:: PROBLEM TO SOLVE ::
Copy out the lines of the records below, and only those lines, from the one with "#[export] Instance set_postScriptQ" through the one with "(** ** The monad *)", exactly as they appear.
[[ PROVIDED RECORDS open ]]
(** ** The knobs of the Dag and Dagman objects *)

Class Config := mkConfig {
  strict_level : Z;
  _maxJobsSubmitted : Z;
  _maxIdleJobProcs : Z;
  _maxPreScripts : Z;
  _maxPostScripts : Z;
  _maxJobHolds : Z;
  max_submits_per_interval : Z;
  max_submit_attempts : Z;
  _alwaysRunPost : bool;
  _submitDepthFirst : bool;
  m_retryNodeFirst : bool;
  m_retrySubmitFirst : bool;
  _allowLogError : bool;
  _abortOnScarySubmit : bool;
  _generateSubdagSubmits : bool
}.

(** ** The outside *)

Inductive call :=
| CallChdir | CallChdirBack | CallCreateProcess
| CallStorkLogName | CallNFSError | CallMonitor | CallUnmonitor | CallLogFileCount | CallCheckLogFile
| CallSubmit | CallSubmitCluster | CallSubmitProc | CallSubmitSubproc
| CallRunSubmitDag | CallWriteUserLog | CallHaltFile | CallTime.

Class World := mkWorld {
  answer_bool : nat -> call -> bool;
  answer_int : nat -> call -> Z;
  strsignal : Z -> bytes
}.

Inductive action :=
| ASpawn (node : Z) (post : bool) (args : list bytes)
| ASubmit (node : Z) (ok : bool)
| ARemove (node : Z)
| ARemoveAll
| AKill (pid : Z)
| AWritePostEvent (node : Z) (e : LogEvent).

(** ** The state *)

Record ScriptQ := mkScriptQ {
  _numScriptsRunning : Z;
  _scriptPidTable : HT.HashTable Z Z;
  _waitingQueue : list Z
}.
Definition hashFuncInt (n : Z) : Z := if n <? 0 then 0 - n else n.
Definition new_ScriptQ : ScriptQ := mkScriptQ 0 (HT.initialize HT.allowDuplicateKeys) [].
#[export] Instance rebuild_ScriptQ : Rebuild ScriptQ :=
  fun q => mkScriptQ (_numScriptsRunning q) (_scriptPidTable q) (_waitingQueue q).
#[export] Instance set_numScriptsRunning : Setter _numScriptsRunning := ltac:(solve_setter).
#[export] Instance set_scriptPidTable : Setter _scriptPidTable := ltac:(solve_setter).
#[export] Instance set_waitingQueue : Setter _waitingQueue := ltac:(solve_setter).

Record Run := mkRun {
  dag : Dag;
  _preScriptQ : ScriptQ;
  _postScriptQ : ScriptQ;
  _nextSubmitTime : Z;
  _nextSubmitDelay : Z;
  _checkCondorEvents : CheckEvents;
  _checkStorkEvents : CheckEvents;
  log_unk_count : Z;
  ulog_rd_error_count : Z;
  _recoveryMaxfakeID : Z;
  _subprocID : Z;
  deep_priority : Z;
  _recovery : bool;
  inShutdownRescue : bool;
  tick : nat;
  trace : list action
}.

#[export] Instance rebuild_Run : Rebuild Run := fun s =>
  mkRun (dag s) (_preScriptQ s) (_postScriptQ s) (_nextSubmitTime s) (_nextSubmitDelay s)
    (_checkCondorEvents s) (_checkStorkEvents s) (log_unk_count s) (ulog_rd_error_count s)
    (_recoveryMaxfakeID s) (_subprocID s) (deep_priority s) (_recovery s) (inShutdownRescue s) (tick s) (trace s).
#[export] Instance set_dag : Setter dag := ltac:(solve_setter).
#[export] Instance set_preScriptQ : Setter _preScriptQ := ltac:(solve_setter).
#[export] Instance set_postScriptQ : Setter _postScriptQ := ltac:(solve_setter).
#[export] Instance set_nextSubmitTime : Setter _nextSubmitTime := ltac:(solve_setter).
#[export] Instance set_nextSubmitDelay : Setter _nextSubmitDelay := ltac:(solve_setter).
#[export] Instance set_checkCondorEvents : Setter _checkCondorEvents := ltac:(solve_setter).
#[export] Instance set_checkStorkEvents : Setter _checkStorkEvents := ltac:(solve_setter).
#[export] Instance set_log_unk_count : Setter log_unk_count := ltac:(solve_setter).
#[export] Instance set_ulog_rd_error_count : Setter ulog_rd_error_count := ltac:(solve_setter).
#[export] Instance set_recoveryMaxfakeID : Setter _recoveryMaxfakeID := ltac:(solve_setter).
#[export] Instance set_subprocID : Setter _subprocID := ltac:(solve_setter).
#[export] Instance set_deep_priority : Setter deep_priority := ltac:(solve_setter).
#[export] Instance set_recovery : Setter _recovery := ltac:(solve_setter).
#[export] Instance set_inShutdownRescue : Setter inShutdownRescue := ltac:(solve_setter).
#[export] Instance set_tick : Setter tick := ltac:(solve_setter).
#[export] Instance set_trace : Setter trace := ltac:(solve_setter).

Definition new_Run (d : Dag) (allow_events : Z) : Run :=
  mkRun d new_ScriptQ new_ScriptQ 0 1 (new_CheckEvents allow_events) (new_CheckEvents allow_events)
    0 0 0 0 0 false false 0 [].

(** ** The monad *)

Inductive result (A : Type) : Type :=
| RDone (a : A) (s : Run)
| RExit (code : Z) (s : Run)
| RExcept (msg : string)
| RFuel.
Arguments RDone {A} a s.
Arguments RExit {A} code s.
Arguments RExcept {A} msg%_string.
Arguments RFuel {A}.

Definition M (A : Type) : Type := Run -> result A.

#[export] Instance M_ret : MRet M := fun A a s => RDone a s.
#[export] Instance M_bind : MBind M := fun A B k m s =>
  match m s with
  | RDone a s' => k a s'
  | RExit code s' => RExit code s'
  | RExcept msg => RExcept msg
  | RFuel => RFuel
  end.

Definition gets {A} (f : Run -> A) : M A := fun s => RDone (f s) s.
Definition modify (f : Run -> Run) : M unit := fun s => RDone tt (f s).
Definition mod_dag (f : Dag -> Dag) : M unit := modify (fun s => s <| dag ::= f |>).
Definition fail {A} (msg : string) : M A := fun _ => RExcept msg.
Definition DC_Exit {A} (code : Z) : M A := fun s => RExit code s.
Definition ASSERT (b : bool) : M unit := if b then mret tt else fail "Assertion ERROR".
Definition when (b : bool) (m : M unit) : M unit := if b then m else mret tt.
Definition lift {A} (o : outcome A) : M A :=
  match o with Done a => mret a | EXCEPT msg => fail msg end.

(** [job->...] *)
Definition node (i : Z) : M Job := fun s =>
  match _nodeIDHash (dag s) !! i with
  | Some j => RDone j s
  | None => RExcept "dangling pointer"
  end.
Definition upd (i : Z) (f : Job -> Job) : M unit := j ← node i; mod_dag (fun d => put_node d i (f j)).

Fixpoint for_each {A} (l : list A) (f : A -> M unit) : M unit :=
  match l with
  | [] => mret tt
  | x :: l' => f x;; for_each l' f
  end.

Definition emit (a : action) : M unit := modify (fun s => s <| trace ::= fun l => l ++ [a] |>).

(** WIFSIGNALED and the like, of wait(2). *)
Definition WTERMSIG (status : Z) : Z := Z.land status 127.
Definition WIFSIGNALED (status : Z) : bool := negb (WTERMSIG status =? 0) && negb (WTERMSIG status =? 127).
Definition WEXITSTATUS (status : Z) : Z := Z.land (Z.shiftr status 8) 255.

Section Scheduler.
Context `{Config} `{World}.

Definition ask (c : call) : M bool := fun s =>
  RDone (answer_bool (tick s) c) (s <| tick ::= S |>).
Definition ask_int (c : call) : M Z := fun s =>
  RDone (answer_int (tick s) c) (s <| tick ::= S |>).

(** ** Error texts: at most 127 characters in [error_text] *)

Definition JOB_ERROR_TEXT_MAXLEN : nat := 128.
Definition snprintf (text : bytes) : bytes := take (JOB_ERROR_TEXT_MAXLEN - 1) text.
Definition after_retries (text : bytes) (j : Job) : bytes :=
  text ++ s2b " (after " ++ print_d (retries j) ++ s2b " node retries)".
Definition proc_id (e : ULogEvent) : bytes :=
  print_d (cluster e) ++ s2b "." ++ print_d (proc e) ++ s2b "." ++ print_d (subproc e).

Definition DAG_ERROR_CONDOR_SUBMIT_FAILED : Z := -1001.
Definition DAG_ERROR_CONDOR_JOB_ABORTED : Z := -1002.
Definition DAG_ERROR_LOG_MONITOR_ERROR : Z := -1003.
Definition DAG_ERROR_JOB_SKIPPED : Z := -1004.
Definition MAX_SIGNAL : Z := 64.
Definition EXIT_OKAY : Z := 0.
Definition EXIT_ERROR : Z := 1.
Definition EXIT_ABORT : Z := 2.

(** [if ( job->_scriptPost != NULL ) job->_scriptPost->_retValJob = r] and its relatives. *)
Definition post_retValJob (r : Z) (j : Job) : Job :=
  j <| _scriptPost ::= fmap (fun sc => sc <| _retValJob := r |>) |>.
Definition post_retValScript (r : Z) (j : Job) : Job :=
  j <| _scriptPost ::= fmap (fun sc => sc <| _retValScript := r |>) |>.

(** ** Log files *)

Definition LogMonitorFailed (j : Job) : Job :=
  if status_is (_Status j) STATUS_ERROR then j
  else post_retValJob DAG_ERROR_LOG_MONITOR_ERROR
         (j <| _Status := STATUS_ERROR |>
            <| error_text := snprintf (s2b "Unable to monitor node job log file") |>
            <| retval := DAG_ERROR_LOG_MONITOR_ERROR |>).

Definition MonitorLogFile (job : Z) : M bool :=
  j ← node job;
  if _logIsMonitored j then mret true
  else
    named ← (if decide (_jobType j = TYPE_CONDOR) then mret true else ask CallStorkLogName);
    if negb named then upd job LogMonitorFailed;; mret false
    else
      nfs_error ← ask CallNFSError;
      if (nfs_error : bool) then upd job LogMonitorFailed;; mret false
      else
        monitored ← ask CallMonitor;
        if negb monitored then fail "Fatal log file monitoring error!"
        else upd job (fun j => j <| _logIsMonitored := true |>);; mret true.

Definition UnmonitorLogFile (job : Z) : M unit :=
  j ← node job;
  when (_logIsMonitored j)
    (ok ← ask CallUnmonitor;
     if negb ok then fail "Fatal log file monitoring error!"
     else upd job (fun j => j <| _logIsMonitored := false |>)).

(** ** Counts *)

Definition node_failed : M unit :=
  mod_dag (fun d =>
    let d := d <| _numNodesFailed ::= Z.succ |> in
    if decide (_dagStatus d = DAG_STATUS_OK) then d <| _dagStatus := DAG_STATUS_NODE_FAILED |> else d).

Definition UpdateJobCounts (job change : Z) : M unit :=
  mod_dag (fun d => d <| _numJobsSubmitted ::= Z.add change |>);;
  n ← gets (fun s => _numJobsSubmitted (dag s));
  ASSERT (0 <=? n);;
  j ← node job;
  match _throttleInfo j with
  | None => mret tt
  | Some category =>
      mod_dag (fun d => d <| _catThrottles ::= alter (fun t => t <| _currentJobs ::= Z.add change |>) category |>);;
      t ← gets (fun s => _catThrottles (dag s) !! category);
      match t with
      | Some t => ASSERT (0 <=? _currentJobs t)
      | None => fail "dangling pointer"
      end
  end.

Definition DecrementJobCounts (job : Z) : M unit :=
  upd job (fun j => j <| _queuedNodeJobProcs ::= Z.pred |>);;
  j ← node job;
  ASSERT (0 <=? _queuedNodeJobProcs j);;
  when (_queuedNodeJobProcs j =? 0) (UpdateJobCounts job (-1)).

(** ** Job ids *)

Definition NOOP_NODE_PROCID : Z := INT_MAX.
Definition JobIsNoop (id : CondorID) : bool := (_cluster id =? 0) && (_proc id =? NOOP_NODE_PROCID).
Definition GetIndexID (id : CondorID) : Z := if JobIsNoop id then _subproc id else _cluster id.
Definition _defaultCondorId : CondorID := mkCondorID (-1) (-1) (-1).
[[ PROVIDED RECORDS closed ]]
:: RESULT ::
#[export] Instance set_postScriptQ : Setter _postScriptQ := ltac:(solve_setter).
#[export] Instance set_nextSubmitTime : Setter _nextSubmitTime := ltac:(solve_setter).
#[export] Instance set_nextSubmitDelay : Setter _nextSubmitDelay := ltac:(solve_setter).
#[export] Instance set_checkCondorEvents : Setter _checkCondorEvents := ltac:(solve_setter).
#[export] Instance set_checkStorkEvents : Setter _checkStorkEvents := ltac:(solve_setter).
#[export] Instance set_log_unk_count : Setter log_unk_count := ltac:(solve_setter).
#[export] Instance set_ulog_rd_error_count : Setter ulog_rd_error_count := ltac:(solve_setter).
#[export] Instance set_recoveryMaxfakeID : Setter _recoveryMaxfakeID := ltac:(solve_setter).
#[export] Instance set_subprocID : Setter _subprocID := ltac:(solve_setter).
#[export] Instance set_deep_priority : Setter deep_priority := ltac:(solve_setter).
#[export] Instance set_recovery : Setter _recovery := ltac:(solve_setter).
#[export] Instance set_inShutdownRescue : Setter inShutdownRescue := ltac:(solve_setter).
#[export] Instance set_tick : Setter tick := ltac:(solve_setter).
#[export] Instance set_trace : Setter trace := ltac:(solve_setter).

Definition new_Run (d : Dag) (allow_events : Z) : Run :=
  mkRun d new_ScriptQ new_ScriptQ 0 1 (new_CheckEvents allow_events) (new_CheckEvents allow_events)
    0 0 0 0 0 false false 0 [].

(** ** The monad *)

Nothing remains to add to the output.